Segment Start: EXERCISE INPUTS
(** One turn of the loop on an item. *)
Lemma step_item (s : dump_state) (offset : Z) (p : packet)
    (d' : pt_packet_decoder) :
  pc s = L_loop ->
  no_faults (io s) ->
  (exists e r,
      pt_pkt_get_offset (decoder s) = (e, offset) /\ 0 <= e
      /\ pt_pkt_next (decoder s) = (r, p, d') /\ pt_errcode r = pte_ok) ->
  renders options width (offset, p, d') ->
  pc (step options config width s) = L_loop
  /\ no_faults (io (step options config width s))
  /\ decoder (step options config width s) = d'
  /\ w_stdout (io (step options config width s))
     = w_stdout (io s) +++ item_line options width (offset, p, d')
  /\ w_stderr (io (step options config width s)) = w_stderr (io s).
Proof.
  intros Hpc Hw (e & r & Hoff & He & Hnext & Hok) [Hsize Hshown].
  rewrite step_loop by exact Hpc.
  rewrite (decode_packet_ok s e offset r p d' Hoff He Hnext Hok Hsize).
  set (s1 := set_pkt p (set_decoder d' (set_pos offset (set_errcode e s)))).
  assert (Hk : pkt s1 = p) by reflexivity.
  assert (Hp : pos s1 = offset) by reflexivity.
  assert (Hd : decoder s1 = d') by reflexivity.
  assert (Hio : io s1 = io s) by reflexivity.
  unfold item_line.
  destruct (skipped options p) eqn:Hsk.
  - assert (Hskip : skip_pad options s1 = Jump (set_pc L_loop s1)).
    { unfold skip_pad. unfold_stmts. rewrite Hk.
      unfold skipped in Hsk. rewrite Hsk. reflexivity. }
    rewrite (bind_jump _ _ _ _ Hskip).
    rewrite append_empty_r. repeat split; try reflexivity. exact Hw.
  - assert (Hskip : skip_pad options s1 = Next tt s1).
    { unfold skip_pad. unfold_stmts. rewrite Hk.
      unfold skipped in Hsk. rewrite Hsk. reflexivity. }
    rewrite (bind_next _ _ _ _ _ Hskip).
    destruct (Hshown eq_refl) as (Hfit & Hname & Hr & Hnoip & Hn).
    destruct (render_packet_stage options config width s1
                (fst (pt_print_fill_payload_str p))
                (snd (pt_print_fill_payload_str p)) (Z.to_nat (size p)))
      as (t & Ht & Ho & Herr & Hnf & _ & Hdt & _ & _ & Hpct & _);
      try assumption.
    + rewrite Hk. destruct (pt_print_fill_payload_str p); reflexivity.
    + rewrite Hk. lia.
    + lia.
    + rewrite Ht, Hk, Hp, Hd in *.
      repeat split; try assumption; reflexivity.
Qed.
Segment End: EXERCISE INPUTS
* [ACTION ITEM]
The answer must be the full listing, copied exactly.

* [RESULT FOR THIS EXERCISE]
(** One turn of the loop on an item. *)
Lemma step_item (s : dump_state) (offset : Z) (p : packet)
    (d' : pt_packet_decoder) :
  pc s = L_loop ->
  no_faults (io s) ->
  (exists e r,
      pt_pkt_get_offset (decoder s) = (e, offset) /\ 0 <= e
      /\ pt_pkt_next (decoder s) = (r, p, d') /\ pt_errcode r = pte_ok) ->
  renders options width (offset, p, d') ->
  pc (step options config width s) = L_loop
  /\ no_faults (io (step options config width s))
  /\ decoder (step options config width s) = d'
  /\ w_stdout (io (step options config width s))
     = w_stdout (io s) +++ item_line options width (offset, p, d')
  /\ w_stderr (io (step options config width s)) = w_stderr (io s).
Proof.
  intros Hpc Hw (e & r & Hoff & He & Hnext & Hok) [Hsize Hshown].
  rewrite step_loop by exact Hpc.
  rewrite (decode_packet_ok s e offset r p d' Hoff He Hnext Hok Hsize).
  set (s1 := set_pkt p (set_decoder d' (set_pos offset (set_errcode e s)))).
  assert (Hk : pkt s1 = p) by reflexivity.
  assert (Hp : pos s1 = offset) by reflexivity.
  assert (Hd : decoder s1 = d') by reflexivity.
  assert (Hio : io s1 = io s) by reflexivity.
  unfold item_line.
  destruct (skipped options p) eqn:Hsk.
  - assert (Hskip : skip_pad options s1 = Jump (set_pc L_loop s1)).
    { unfold skip_pad. unfold_stmts. rewrite Hk.
      unfold skipped in Hsk. rewrite Hsk. reflexivity. }
    rewrite (bind_jump _ _ _ _ Hskip).
    rewrite append_empty_r. repeat split; try reflexivity. exact Hw.
  - assert (Hskip : skip_pad options s1 = Next tt s1).
    { unfold skip_pad. unfold_stmts. rewrite Hk.
      unfold skipped in Hsk. rewrite Hsk. reflexivity. }
    rewrite (bind_next _ _ _ _ _ Hskip).
    destruct (Hshown eq_refl) as (Hfit & Hname & Hr & Hnoip & Hn).
    destruct (render_packet_stage options config width s1
                (fst (pt_print_fill_payload_str p))
                (snd (pt_print_fill_payload_str p)) (Z.to_nat (size p)))
      as (t & Ht & Ho & Herr & Hnf & _ & Hdt & _ & _ & Hpct & _);
      try assumption.
    + rewrite Hk. destruct (pt_print_fill_payload_str p); reflexivity.
    + rewrite Hk. lia.
    + lia.
    + rewrite Ht, Hk, Hp, Hd in *.
      repeat split; try assumption; reflexivity.
Qed.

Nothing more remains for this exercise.